§ TASK ITEM
Set down, word for word, the stretch of lines from the one containing "[vm_compute; reflexivity|exists [lit" to the end of the records below.

Stored entries:
☆ ☆ ☆ ☆ ☆ ☆ ☆

(* ===== verification/OverlayFs.v ===== *)
(** * The copy-on-write overlay

    Models [crates/simulacra-vfs/src/overlay.rs]: a read-only lower filesystem, an upper one that
    takes every change, and a set of whiteouts that hide the lower one.  Both layers are any
    implementations of [VirtualFs].  The whiteout set is a [gset]; the snapshot's JSON codec is a
    parameter. *)

From S2P Require Import Prelude.
From S2P Require Import Segments.
From S2P Require Import Vfs.
From S2P Require Import MemoryFs.

Record OverlayFs (L U : Type) := { lower : L; upper : U; whiteouts : gset str }.
Arguments lower {L U} _.
Arguments upper {L U} _.
Arguments whiteouts {L U} _.

(** [path.rfind('/')]. *)
Definition rfind_slash (path : str) : option nat := rposition (Ascii.eqb "/") path.

(** The loops over the ancestors of a path; every turn shortens [current], so its length is fuel
    enough. *)
Fixpoint ancestor_whited_out (fuel : nat) (wo : gset str) (current : str) : bool :=
  match fuel with
  | O => false
  | S fuel =>
      match rfind_slash current with
      | None => false
      | Some pos =>
          if (pos =? 0)%nat then bool_decide (lit "/" ∈ wo)
          else
            let current := firstn pos current in
            if bool_decide (current ∈ wo) then true else ancestor_whited_out fuel wo current
      end
  end.

Definition is_whited_out_set (wo : gset str) (path : str) : bool :=
  if bool_decide (path ∈ wo) then true else ancestor_whited_out (length path) wo path.

Fixpoint clear_ancestors (fuel : nat) (wo : gset str) (current : str) : gset str :=
  match fuel with
  | O => wo
  | S fuel =>
      match rfind_slash current with
      | None => wo
      | Some pos =>
          if (pos =? 0)%nat then wo ∖ {[ lit "/" ]}
          else
            let current := firstn pos current in
            clear_ancestors fuel (wo ∖ {[ current ]}) current
      end
  end.

Definition clear_whiteouts (wo : gset str) (path : str) : gset str :=
  clear_ancestors (length path) (wo ∖ {[ path ]}) path.

Section Overlay.
Context {L U : Type} `{VirtualFs L} `{VirtualFs U}.
Abbreviation Overlay := (OverlayFs L U).

Definition overlay_new (l : L) (u : U) : Overlay := {| lower := l; upper := u; whiteouts := ∅ |}.

Definition set_upper (o : Overlay) (u : U) : Overlay :=
  {| lower := lower o; upper := u; whiteouts := whiteouts o |}.

Definition is_whited_out (o : Overlay) (path : str) : bool := is_whited_out_set (whiteouts o) path.

Definition clear_whiteouts_recursive (o : Overlay) (path : str) : Overlay :=
  {| lower := lower o; upper := upper o; whiteouts := clear_whiteouts (whiteouts o) path |}.

Definition on_upper {A} (o : Overlay) (res : U * result A VfsError) : Overlay * result A VfsError :=
  (set_upper o (fst res), snd res).

Definition ov_read (o : Overlay) (path : str) : result bytes VfsError :=
  let path := normalize path in
  if is_whited_out o path then Err (NotFound path)
  else match vfs_read (upper o) path with
  | Ok data => Ok data
  | Err (NotFound _) => vfs_read (lower o) path
  | Err e => Err e
  end.

Definition ov_write (o : Overlay) (path : str) (data : bytes) : Overlay * result unit VfsError :=
  let path := normalize path in
  let o := clear_whiteouts_recursive o path in
  on_upper o (vfs_write (upper o) path data).

Definition ov_exists (o : Overlay) (path : str) : bool :=
  let path := normalize path in
  if is_whited_out o path then false
  else vfs_exists (upper o) path || vfs_exists (lower o) path.

Definition ov_list_dir (o : Overlay) (path : str) : result (list str) VfsError :=
  let path := normalize path in
  if is_whited_out o path then Err (NotFound path)
  else
    let upper_exists := vfs_exists (upper o) path in
    let lower_exists := vfs_exists (lower o) path in
    if negb upper_exists && negb lower_exists then Err (NotFound path)
    else
      let prefix := if str_eqb path "/" then lit "/" else path ++ "/" in
      let lower_names :=
        if lower_exists then
          match vfs_list_dir (lower o) path with
          | Ok entries => List.filter (fun e => negb (is_whited_out o (prefix ++ e))) entries
          | Err _ => []
          end
        else [] in
      let upper_names :=
        if upper_exists then
          match vfs_list_dir (upper o) path with
          | Ok entries => entries
          | Err _ => []
          end
        else [] in
      let names : gset str := list_to_set lower_names ∪ list_to_set upper_names in
      Ok (merge_sort str_le (elements names)).

Definition ov_mkdir (o : Overlay) (path : str) : Overlay * result unit VfsError :=
  let path := normalize path in
  let o := clear_whiteouts_recursive o path in
  on_upper o (vfs_mkdir (upper o) path).

Definition ov_remove (o : Overlay) (path : str) : Overlay * result unit VfsError :=
  let path := normalize path in
  if negb (ov_exists o path) then (o, Err (NotFound path))
  else
    let u := fst (vfs_remove (upper o) path) in
    ({| lower := lower o; upper := u; whiteouts := {[ path ]} ∪ whiteouts o |}, Ok tt).

Definition ov_write_if (o : Overlay) (path : str) (data : bytes) (p : Precondition)
    : Overlay * result unit VfsError := (o, Err (Unsupported ("OverlayFs write_if " ++ path))).

Definition ov_rename (o : Overlay) (from to : str) : Overlay * result unit VfsError :=
  (o, Err (Unsupported ("OverlayFs rename " ++ from ++ " -> " ++ to))).

Definition ov_apply_batch (o : Overlay) (ms : list FsMutation) : Overlay * result unit VfsError :=
  (o, Err (Unsupported "OverlayFs apply_batch")).

Definition ov_metadata (o : Overlay) (path : str) : result FsMetadata VfsError :=
  let path := normalize path in
  if is_whited_out o path then Err (NotFound path)
  else
    let? m := match vfs_metadata (upper o) path with
              | Ok m => Ok m
              | Err (NotFound _) => vfs_metadata (lower o) path
              | Err e => Err e
              end in
    Ok {| is_file := is_file m; is_dir := is_dir m; size := size m; revision := None;
          media_type := media_type m |}.

(** [serde_json] on [OverlaySnapshot]: the upper layer's snapshot and the whiteouts. *)
Context (to_vec : bytes * list str -> result bytes str) (from_slice : bytes -> result (bytes * list str) str).

Definition ov_snapshot (o : Overlay) : result bytes VfsError :=
  let? upper_snap := vfs_snapshot (upper o) in
  map_err Io (to_vec (upper_snap, elements (whiteouts o))).

Definition ov_restore (o : Overlay) (data : bytes) : Overlay * result unit VfsError :=
  match map_err Io (from_slice data) with
  | Err e => (o, Err e)
  | Ok (upper_snap, wo) =>
      let '(u, r) := vfs_restore (upper o) upper_snap in
      match r with
      | Err e => (set_upper o u, Err e)
      | Ok _ => ({| lower := lower o; upper := u; whiteouts := list_to_set wo |}, Ok tt)
      end
  end.

Definition overlay_fs : VirtualFs Overlay := {|
  vfs_read := ov_read;
  vfs_write := ov_write;
  vfs_exists := ov_exists;
  vfs_list_dir := ov_list_dir;
  vfs_mkdir := ov_mkdir;
  vfs_remove := ov_remove;
  vfs_metadata := ov_metadata;
  vfs_snapshot := ov_snapshot;
  vfs_restore := ov_restore;
  vfs_write_if := ov_write_if;
  vfs_rename := ov_rename;
  vfs_apply_batch := ov_apply_batch;
  vfs_list_dir_bounded := fun o p => default_list_dir_bounded (ov_list_dir o p);
|}.
End Overlay.

(** ** Whiteouts hide subtrees *)

Lemma rfind_slash_path_str q w :
  Forall plain_segment (q ++ [w]) ->
  rfind_slash (path_str (q ++ [w])) = Some (length (path_of q)).
Proof.
  intros Hp. apply Forall_app in Hp as [_ Hw]. inversion Hw as [|? ? (_ & _ & _ & Hs) _]; subst.
  assert (path_str (q ++ [w]) = path_of q ++ "/"%char :: w) as ->.
  { destruct q as [|x q]; [cbn; by rewrite app_nil_r|].
    change (path_str ((x :: q) ++ [w])) with (path_of ((x :: q) ++ [w])). rewrite path_of_app.
    cbn [path_of flat_map app]. by rewrite app_nil_r. }
  unfold rfind_slash. generalize (path_of q). intros d.
  assert (Hw0 : rposition (Ascii.eqb "/") w = None).
  { destruct (rposition _ w) as [i|] eqn:E; [|done]. apply rposition_Some in E as (a & y & b & -> & _ & Hy & _).
    destruct Hs. apply elem_of_app. right. apply Ascii.eqb_eq in Hy as <-. left. }
  induction d as [|c d IH]; cbn [app rposition length]; [by rewrite Hw0|by rewrite IH].
Qed.

Lemma parent_prefix q w : Forall plain_segment (q ++ [w]) ->
  firstn (length (path_of q)) (path_str (q ++ [w])) = path_of q.
Proof.
  intros _. destruct q as [|x q]; [done|].
  change (path_str ((x :: q) ++ [w])) with (path_of ((x :: q) ++ [w])). rewrite path_of_app.
  apply take_app_length.
Qed.

Lemma length_path_of_snoc q w : (length (path_of q) < length (path_str (q ++ [w])))%nat.
Proof.
  destruct q as [|x q]; [cbn; lia|].
  change (path_str ((x :: q) ++ [w])) with (path_of ((x :: q) ++ [w])). rewrite path_of_app, length_app. cbn. lia.
Qed.

(** The loop finds exactly the whited-out proper ancestors. *)
Lemma ancestor_whited_out_spec wo q fuel :
  Forall plain_segment q -> (length (path_str q) <= fuel)%nat -> q <> [] ->
  ancestor_whited_out fuel wo (path_str q) = true <->
  exists p, p `prefix_of` q /\ p <> q /\ path_str p ∈ wo.
Proof.
  revert fuel; induction q as [|w q IH] using rev_ind; intros fuel Hq Hf Hne; [done|].
  destruct fuel as [|fuel]; [pose proof (length_path_of_snoc q w); lia|]. cbn [ancestor_whited_out].
  rewrite rfind_slash_path_str by done.
  assert (Hup : forall p, p `prefix_of` q ++ [w] /\ p <> q ++ [w] <-> p `prefix_of` q).
  { intros p. split.
    - intros [[k E] Hpne]. destruct k as [|x k] using rev_ind; [by rewrite app_nil_r in E|].
      rewrite app_assoc in E. apply app_inj_tail in E as [-> _]. by eexists.
    - intros [k ->]. rewrite <- app_assoc. split; [by eexists|]. intros E.
      apply (f_equal length) in E. rewrite !length_app in E. cbn in E. lia. }
  assert (Hq' : Forall plain_segment q) by (by apply Forall_app in Hq as [? _]).
  destruct q as [|x q'].
  { cbn [path_of flat_map length Nat.eqb]. rewrite bool_decide_eq_true. split.
    - intros Hin. exists []. split_and!; [apply prefix_nil|done|done].
    - intros (p & Hp & Hpn & Hin). assert (p `prefix_of` []) as Hp0 by (by apply Hup).
      by apply prefix_nil_inv in Hp0 as ->. }
  rewrite parent_prefix by done.
  assert (path_of (x :: q') = path_str (x :: q')) as Epq by done. rewrite Epq.
  destruct (Nat.eqb_spec (length (path_str (x :: q'))) 0) as [E|_]; [done|].
  destruct (bool_decide _) eqn:Eb; bools.
  - split; [|done]. intros _. exists (x :: q').
    split_and!; [by eexists| |done]. intros E. apply (f_equal length) in E. rewrite length_app in E. cbn in E. lia.
  - rewrite IH; [|done| |done].
    + split.
      * intros (p & Hp & Hpne & Hin). exists p. apply Hup in Hp as [? ?]. done.
      * intros (p & Hp & Hpn & Hin). exists p. assert (p `prefix_of` x :: q') as Hp' by (by apply Hup).
        split_and!; [done| |done]. intros ->. done.
    + pose proof (length_path_of_snoc (x :: q') w). rewrite <- Epq. lia.
Qed.

Lemma is_whited_out_spec wo q :
  Forall plain_segment q ->
  is_whited_out_set wo (path_str q) = true <-> exists p, p `prefix_of` q /\ path_str p ∈ wo.
Proof.
  intros Hq. unfold is_whited_out_set. destruct (bool_decide _) eqn:Eb; bools.
  - split; [|done]. intros _. by exists q.
  - destruct (decide (q = [])) as [->|Hne].
    + change (length (path_str [])) with 1%nat. cbn [ancestor_whited_out].
      change (rfind_slash (path_str [])) with (Some 0%nat). cbn [Nat.eqb]. rewrite bool_decide_eq_true.
      split; [done|]. intros (p & Hp%prefix_nil_inv & Hin). by subst.
    + rewrite ancestor_whited_out_spec by done. split.
      * intros (p & ? & _ & ?). by exists p.
      * intros (p & Hp & Hin). exists p. split_and!; [done| |done]. by intros ->.
Qed.

(** A removal through the overlay hides the path and everything below it: whatever the two layers
    answer, every read, metadata, existence and listing query at or below a removed path then
    reports that nothing is there. *)
Theorem overlay_remove_hides_subtree {L U : Type} `{VirtualFs L} `{VirtualFs U}
    (o o' : OverlayFs L U) p path :
  ov_remove o p = (o', Ok tt) -> segs_of p `prefix_of` segs_of path ->
  ov_read o' path = Err (NotFound (normalize path)) /\
  ov_metadata o' path = Err (NotFound (normalize path)) /\
  ov_exists o' path = false /\
  ov_list_dir o' path = Err (NotFound (normalize path)).
Proof.
  unfold ov_remove. cbv zeta. destruct (negb _); [done|]. intros [= <-] Hp.
  assert (Hw : forall wo : gset str, is_whited_out_set ({[normalize p]} ∪ wo) (normalize path) = true).
  { intros wo. rewrite (normalize_str path). apply is_whited_out_spec; [apply segs_of_plain|].
    exists (segs_of p). split; [done|]. rewrite <- normalize_str. set_solver. }
  unfold ov_read, ov_metadata, ov_exists, ov_list_dir, is_whited_out. cbv zeta. cbn [whiteouts].
  by rewrite !Hw.
Qed.

Section Examples.
#[local] Instance ex_memory : VirtualFs State := memory_fs ex_to_vec ex_from_slice.

Definition ex_overlay : OverlayFs State State := overlay_new (fst (write "/d/old" "old" new)) new.

(** That hiding does not last: writing any file below a removed directory clears the whiteout of
    the directory itself, so the lower layer's files in it, which the removal deleted, are visible
    again. *)
Theorem overlay_write_resurrects_removed :
  let o1 := fst (ov_remove ex_overlay "/d") in
  let o2 := fst (ov_write o1 "/d/new" "new") in
  snd (ov_remove ex_overlay "/d") = Ok tt /\
  ov_read o1 "/d/old" = Err (NotFound "/d/old") /\
  snd (ov_write o1 "/d/new" "new") = Ok tt /\
  ov_read o2 "/d/old" = Ok (lit "old").
Proof. vm_compute. split_and!; reflexivity. Qed.

Lemma overlay_remove_hides_subtree_witness :
  exists o', ov_remove ex_overlay "/d" = (o', Ok tt) /\ ov_exists o' "/d/old" = false.
Proof.
  exists (fst (ov_remove ex_overlay "/d")). split; [vm_compute; reflexivity|].
  apply (overlay_remove_hides_subtree ex_overlay (fst (ov_remove ex_overlay "/d")) "/d" "/d/old");
    [vm_compute; reflexivity|exists [lit "old"]; reflexivity].
Defined.
End Examples.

☆ ☆ ☆ ☆ ☆ ☆ ☆

§ REPLY
    [vm_compute; reflexivity|exists [lit "old"]; reflexivity].
Defined.
End Examples.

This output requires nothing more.